ASSIGNED TASK >>
Please return each record exactly, leaving nothing out.

BEGIN INPUT

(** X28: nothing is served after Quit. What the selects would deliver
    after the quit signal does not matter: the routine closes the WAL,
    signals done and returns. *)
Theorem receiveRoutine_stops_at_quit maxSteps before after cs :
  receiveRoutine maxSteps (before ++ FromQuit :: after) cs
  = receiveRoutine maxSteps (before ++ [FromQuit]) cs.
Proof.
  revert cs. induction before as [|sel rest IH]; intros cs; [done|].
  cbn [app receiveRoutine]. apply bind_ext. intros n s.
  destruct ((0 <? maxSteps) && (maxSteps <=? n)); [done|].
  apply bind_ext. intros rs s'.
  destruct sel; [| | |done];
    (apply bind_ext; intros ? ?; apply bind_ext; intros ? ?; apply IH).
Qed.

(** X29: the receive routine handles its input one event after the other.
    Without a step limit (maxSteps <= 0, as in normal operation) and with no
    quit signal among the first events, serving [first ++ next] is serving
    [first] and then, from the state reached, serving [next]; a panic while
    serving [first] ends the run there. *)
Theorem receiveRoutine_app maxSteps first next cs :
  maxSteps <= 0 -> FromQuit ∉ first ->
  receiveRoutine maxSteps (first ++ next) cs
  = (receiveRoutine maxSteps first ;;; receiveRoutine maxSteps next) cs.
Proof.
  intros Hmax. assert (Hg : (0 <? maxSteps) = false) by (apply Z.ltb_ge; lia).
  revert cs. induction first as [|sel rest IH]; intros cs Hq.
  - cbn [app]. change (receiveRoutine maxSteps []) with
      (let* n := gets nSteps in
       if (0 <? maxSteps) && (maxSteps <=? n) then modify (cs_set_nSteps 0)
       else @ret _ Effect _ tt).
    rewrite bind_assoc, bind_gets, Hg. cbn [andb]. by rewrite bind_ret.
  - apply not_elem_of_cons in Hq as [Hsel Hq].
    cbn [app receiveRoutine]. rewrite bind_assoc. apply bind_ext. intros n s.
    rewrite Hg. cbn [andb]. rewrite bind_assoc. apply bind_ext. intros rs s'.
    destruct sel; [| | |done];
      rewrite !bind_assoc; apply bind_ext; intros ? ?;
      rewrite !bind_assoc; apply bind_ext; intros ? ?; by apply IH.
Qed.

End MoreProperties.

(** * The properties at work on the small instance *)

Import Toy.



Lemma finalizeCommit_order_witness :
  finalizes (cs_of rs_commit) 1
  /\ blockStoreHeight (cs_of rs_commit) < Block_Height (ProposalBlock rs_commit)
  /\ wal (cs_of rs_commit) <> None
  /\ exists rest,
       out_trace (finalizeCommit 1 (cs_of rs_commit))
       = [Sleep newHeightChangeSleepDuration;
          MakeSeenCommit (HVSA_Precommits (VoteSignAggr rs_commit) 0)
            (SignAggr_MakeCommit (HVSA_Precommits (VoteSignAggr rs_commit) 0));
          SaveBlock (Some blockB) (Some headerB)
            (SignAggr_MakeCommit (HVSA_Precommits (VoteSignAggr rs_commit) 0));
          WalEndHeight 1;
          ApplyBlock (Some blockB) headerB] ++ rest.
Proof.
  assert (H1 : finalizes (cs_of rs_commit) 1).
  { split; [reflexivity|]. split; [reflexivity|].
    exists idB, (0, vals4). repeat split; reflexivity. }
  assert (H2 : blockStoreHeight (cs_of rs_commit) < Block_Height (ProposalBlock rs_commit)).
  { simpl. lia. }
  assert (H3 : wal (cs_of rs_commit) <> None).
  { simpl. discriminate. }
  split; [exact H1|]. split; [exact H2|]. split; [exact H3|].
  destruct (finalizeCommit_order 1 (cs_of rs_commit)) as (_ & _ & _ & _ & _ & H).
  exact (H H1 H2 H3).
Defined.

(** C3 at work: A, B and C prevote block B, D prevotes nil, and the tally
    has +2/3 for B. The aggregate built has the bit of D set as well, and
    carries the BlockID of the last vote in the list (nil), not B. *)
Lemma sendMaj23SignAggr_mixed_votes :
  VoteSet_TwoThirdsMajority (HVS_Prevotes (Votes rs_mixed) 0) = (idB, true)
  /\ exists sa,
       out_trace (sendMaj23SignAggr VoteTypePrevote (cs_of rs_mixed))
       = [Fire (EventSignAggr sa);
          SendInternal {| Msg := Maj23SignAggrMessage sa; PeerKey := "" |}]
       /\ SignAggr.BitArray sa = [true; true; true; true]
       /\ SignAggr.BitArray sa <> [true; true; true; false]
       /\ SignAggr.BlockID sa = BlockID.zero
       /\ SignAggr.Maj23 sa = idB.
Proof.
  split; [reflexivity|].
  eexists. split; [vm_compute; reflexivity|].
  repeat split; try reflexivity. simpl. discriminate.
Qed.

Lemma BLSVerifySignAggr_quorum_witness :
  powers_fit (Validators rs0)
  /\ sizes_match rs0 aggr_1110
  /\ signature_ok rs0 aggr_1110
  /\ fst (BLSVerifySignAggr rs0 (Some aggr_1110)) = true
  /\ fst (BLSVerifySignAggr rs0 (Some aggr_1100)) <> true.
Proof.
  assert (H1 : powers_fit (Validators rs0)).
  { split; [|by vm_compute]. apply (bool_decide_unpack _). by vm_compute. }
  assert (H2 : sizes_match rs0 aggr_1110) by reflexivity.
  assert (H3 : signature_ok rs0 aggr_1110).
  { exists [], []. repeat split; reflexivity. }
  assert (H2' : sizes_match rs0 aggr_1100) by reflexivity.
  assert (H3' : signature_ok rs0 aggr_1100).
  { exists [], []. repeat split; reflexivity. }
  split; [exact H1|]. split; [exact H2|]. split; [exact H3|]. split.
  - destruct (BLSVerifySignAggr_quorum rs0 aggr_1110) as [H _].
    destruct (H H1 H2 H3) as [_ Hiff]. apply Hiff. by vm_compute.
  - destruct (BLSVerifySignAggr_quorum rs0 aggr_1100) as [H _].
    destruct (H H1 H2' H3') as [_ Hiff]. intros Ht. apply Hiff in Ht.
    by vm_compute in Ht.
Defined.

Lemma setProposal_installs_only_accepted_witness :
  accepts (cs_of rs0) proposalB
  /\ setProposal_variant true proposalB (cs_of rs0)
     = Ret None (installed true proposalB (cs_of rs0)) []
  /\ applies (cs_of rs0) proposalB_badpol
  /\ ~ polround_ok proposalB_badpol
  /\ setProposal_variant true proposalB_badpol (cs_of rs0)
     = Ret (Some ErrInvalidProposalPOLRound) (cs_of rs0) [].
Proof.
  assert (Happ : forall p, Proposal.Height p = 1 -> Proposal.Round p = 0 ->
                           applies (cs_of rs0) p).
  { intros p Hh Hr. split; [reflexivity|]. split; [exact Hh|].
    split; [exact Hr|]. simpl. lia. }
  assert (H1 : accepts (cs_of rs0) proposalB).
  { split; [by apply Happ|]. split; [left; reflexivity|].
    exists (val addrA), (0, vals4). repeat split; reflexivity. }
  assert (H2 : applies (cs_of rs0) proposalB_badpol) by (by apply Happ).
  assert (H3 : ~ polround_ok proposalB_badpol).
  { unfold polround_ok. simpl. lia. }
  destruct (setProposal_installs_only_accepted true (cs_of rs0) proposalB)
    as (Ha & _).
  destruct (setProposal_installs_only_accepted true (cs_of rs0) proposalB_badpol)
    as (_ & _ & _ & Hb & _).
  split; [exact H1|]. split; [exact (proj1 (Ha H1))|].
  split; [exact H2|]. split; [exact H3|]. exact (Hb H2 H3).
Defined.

END INPUT

THE COMPLETED TASK >>
(** X28: nothing is served after Quit. What the selects would deliver
    after the quit signal does not matter: the routine closes the WAL,
    signals done and returns. *)
Theorem receiveRoutine_stops_at_quit maxSteps before after cs :
  receiveRoutine maxSteps (before ++ FromQuit :: after) cs
  = receiveRoutine maxSteps (before ++ [FromQuit]) cs.
Proof.
  revert cs. induction before as [|sel rest IH]; intros cs; [done|].
  cbn [app receiveRoutine]. apply bind_ext. intros n s.
  destruct ((0 <? maxSteps) && (maxSteps <=? n)); [done|].
  apply bind_ext. intros rs s'.
  destruct sel; [| | |done];
    (apply bind_ext; intros ? ?; apply bind_ext; intros ? ?; apply IH).
Qed.

(** X29: the receive routine handles its input one event after the other.
    Without a step limit (maxSteps <= 0, as in normal operation) and with no
    quit signal among the first events, serving [first ++ next] is serving
    [first] and then, from the state reached, serving [next]; a panic while
    serving [first] ends the run there. *)
Theorem receiveRoutine_app maxSteps first next cs :
  maxSteps <= 0 -> FromQuit ∉ first ->
  receiveRoutine maxSteps (first ++ next) cs
  = (receiveRoutine maxSteps first ;;; receiveRoutine maxSteps next) cs.
Proof.
  intros Hmax. assert (Hg : (0 <? maxSteps) = false) by (apply Z.ltb_ge; lia).
  revert cs. induction first as [|sel rest IH]; intros cs Hq.
  - cbn [app]. change (receiveRoutine maxSteps []) with
      (let* n := gets nSteps in
       if (0 <? maxSteps) && (maxSteps <=? n) then modify (cs_set_nSteps 0)
       else @ret _ Effect _ tt).
    rewrite bind_assoc, bind_gets, Hg. cbn [andb]. by rewrite bind_ret.
  - apply not_elem_of_cons in Hq as [Hsel Hq].
    cbn [app receiveRoutine]. rewrite bind_assoc. apply bind_ext. intros n s.
    rewrite Hg. cbn [andb]. rewrite bind_assoc. apply bind_ext. intros rs s'.
    destruct sel; [| | |done];
      rewrite !bind_assoc; apply bind_ext; intros ? ?;
      rewrite !bind_assoc; apply bind_ext; intros ? ?; by apply IH.
Qed.

End MoreProperties.

(** * The properties at work on the small instance *)

Import Toy.



Lemma finalizeCommit_order_witness :
  finalizes (cs_of rs_commit) 1
  /\ blockStoreHeight (cs_of rs_commit) < Block_Height (ProposalBlock rs_commit)
  /\ wal (cs_of rs_commit) <> None
  /\ exists rest,
       out_trace (finalizeCommit 1 (cs_of rs_commit))
       = [Sleep newHeightChangeSleepDuration;
          MakeSeenCommit (HVSA_Precommits (VoteSignAggr rs_commit) 0)
            (SignAggr_MakeCommit (HVSA_Precommits (VoteSignAggr rs_commit) 0));
          SaveBlock (Some blockB) (Some headerB)
            (SignAggr_MakeCommit (HVSA_Precommits (VoteSignAggr rs_commit) 0));
          WalEndHeight 1;
          ApplyBlock (Some blockB) headerB] ++ rest.
Proof.
  assert (H1 : finalizes (cs_of rs_commit) 1).
  { split; [reflexivity|]. split; [reflexivity|].
    exists idB, (0, vals4). repeat split; reflexivity. }
  assert (H2 : blockStoreHeight (cs_of rs_commit) < Block_Height (ProposalBlock rs_commit)).
  { simpl. lia. }
  assert (H3 : wal (cs_of rs_commit) <> None).
  { simpl. discriminate. }
  split; [exact H1|]. split; [exact H2|]. split; [exact H3|].
  destruct (finalizeCommit_order 1 (cs_of rs_commit)) as (_ & _ & _ & _ & _ & H).
  exact (H H1 H2 H3).
Defined.

(** C3 at work: A, B and C prevote block B, D prevotes nil, and the tally
    has +2/3 for B. The aggregate built has the bit of D set as well, and
    carries the BlockID of the last vote in the list (nil), not B. *)
Lemma sendMaj23SignAggr_mixed_votes :
  VoteSet_TwoThirdsMajority (HVS_Prevotes (Votes rs_mixed) 0) = (idB, true)
  /\ exists sa,
       out_trace (sendMaj23SignAggr VoteTypePrevote (cs_of rs_mixed))
       = [Fire (EventSignAggr sa);
          SendInternal {| Msg := Maj23SignAggrMessage sa; PeerKey := "" |}]
       /\ SignAggr.BitArray sa = [true; true; true; true]
       /\ SignAggr.BitArray sa <> [true; true; true; false]
       /\ SignAggr.BlockID sa = BlockID.zero
       /\ SignAggr.Maj23 sa = idB.
Proof.
  split; [reflexivity|].
  eexists. split; [vm_compute; reflexivity|].
  repeat split; try reflexivity. simpl. discriminate.
Qed.

Lemma BLSVerifySignAggr_quorum_witness :
  powers_fit (Validators rs0)
  /\ sizes_match rs0 aggr_1110
  /\ signature_ok rs0 aggr_1110
  /\ fst (BLSVerifySignAggr rs0 (Some aggr_1110)) = true
  /\ fst (BLSVerifySignAggr rs0 (Some aggr_1100)) <> true.
Proof.
  assert (H1 : powers_fit (Validators rs0)).
  { split; [|by vm_compute]. apply (bool_decide_unpack _). by vm_compute. }
  assert (H2 : sizes_match rs0 aggr_1110) by reflexivity.
  assert (H3 : signature_ok rs0 aggr_1110).
  { exists [], []. repeat split; reflexivity. }
  assert (H2' : sizes_match rs0 aggr_1100) by reflexivity.
  assert (H3' : signature_ok rs0 aggr_1100).
  { exists [], []. repeat split; reflexivity. }
  split; [exact H1|]. split; [exact H2|]. split; [exact H3|]. split.
  - destruct (BLSVerifySignAggr_quorum rs0 aggr_1110) as [H _].
    destruct (H H1 H2 H3) as [_ Hiff]. apply Hiff. by vm_compute.
  - destruct (BLSVerifySignAggr_quorum rs0 aggr_1100) as [H _].
    destruct (H H1 H2' H3') as [_ Hiff]. intros Ht. apply Hiff in Ht.
    by vm_compute in Ht.
Defined.

Lemma setProposal_installs_only_accepted_witness :
  accepts (cs_of rs0) proposalB
  /\ setProposal_variant true proposalB (cs_of rs0)
     = Ret None (installed true proposalB (cs_of rs0)) []
  /\ applies (cs_of rs0) proposalB_badpol
  /\ ~ polround_ok proposalB_badpol
  /\ setProposal_variant true proposalB_badpol (cs_of rs0)
     = Ret (Some ErrInvalidProposalPOLRound) (cs_of rs0) [].
Proof.
  assert (Happ : forall p, Proposal.Height p = 1 -> Proposal.Round p = 0 ->
                           applies (cs_of rs0) p).
  { intros p Hh Hr. split; [reflexivity|]. split; [exact Hh|].
    split; [exact Hr|]. simpl. lia. }
  assert (H1 : accepts (cs_of rs0) proposalB).
  { split; [by apply Happ|]. split; [left; reflexivity|].
    exists (val addrA), (0, vals4). repeat split; reflexivity. }
  assert (H2 : applies (cs_of rs0) proposalB_badpol) by (by apply Happ).
  assert (H3 : ~ polround_ok proposalB_badpol).
  { unfold polround_ok. simpl. lia. }
  destruct (setProposal_installs_only_accepted true (cs_of rs0) proposalB)
    as (Ha & _).
  destruct (setProposal_installs_only_accepted true (cs_of rs0) proposalB_badpol)
    as (_ & _ & _ & Hb & _).
  split; [exact H1|]. split; [exact (proj1 (Ha H1))|].
  split; [exact H2|]. split; [exact H3|]. exact (Hb H2 H3).
Defined.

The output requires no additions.